Either way, the offense inside the opponents’ 20-yard line has been another sore point. The Vikings’ touchdown percentage in the red zone, 46.9 percent, is fifth-worst in the league.

“I think the important thing for us is when we get down there - and we’ve done a good job of marching it down there at times - but we’ve got to do a better job of finishing the drives,” Shurmur said. “And I think that’s the challenge. I think sometimes if you overreact to what gets said after a game, but we have to do what’s best for us. And, certainly, we’re doing what we can to try to create explosive plays.”

Shurmur said the Vikings have “a lot of really, really good players that have skillsets that we’re trying to take advantage of,” but he and Bradford don’t believe the Lions were crowding the line of scrimmage to take away the short passes, despite the late-game interception that allowed the Lions to kick the game-winning field goal.

It may be a simple matter of trust, not just in the offensive line but that the receivers will make a play on a pass where Bradford takes a chance deep downfield. Apparently, that might be coming Thursday.

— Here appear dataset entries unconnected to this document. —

(* ===== verification/FreeQueue.v ===== *)
(** * The free queue of cache blocks

    [v1/core/kv_cache_utils.py]: the metadata of a cache block and
    [FreeKVCacheBlockQueue], a doubly linked list threaded through the blocks, with
    a fake head and a fake tail.  Blocks are objects shared with the pool and the
    requests, so the heap of all blocks is the state; an object is named by where it
    was created.  [queue_of] is the heap that links a given list, and every
    operation is proved to take it to the heap of the list it means. *)

From Stdlib Require Import ZArith Lia.
From stdpp Require Import base tactics numbers list option functions gmap.
From S2P Require Import Prelude.

(** ** Blocks *)

Inductive Ref :=
  | Block (i : nat)
  | FakeHead
  | FakeTail.

#[export] Instance ref_eq_dec : EqDecision Ref.
Proof. solve_decision. Defined.

#[export] Instance ref_countable : Countable Ref.
Proof.
  apply (inj_countable' (λ r, match r with Block i => inl i | FakeHead => inr true | FakeTail => inr false end)
    (λ x, match x with inl i => Block i | inr true => FakeHead | inr false => FakeTail end)).
  by intros [].
Defined.

(** [BlockHash] and [BlockHashWithGroupId] are byte strings. *)
Definition BlockHash : Type := list Z.
Definition BlockHashWithGroupId : Type := list Z.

“We’ve been testing the waters this week,” rookie receiver Laquon Treadwell said.

For Boone, it’s simply about the offense setting the tempo after being a big reason why the Vikings have fallen from 5-0 to 6-5.

“It’s football. That’s why you love this game because you’ve got to play 100 percent balls to the wall, full speed or it will come back and kick you right in the ass,” he said. “We learned from this last game. We learned what we can’t do anymore. This week is going to really be to go out and set the tempo. We’ve got to hit them in the mouth and often. I look forward to a fun game.”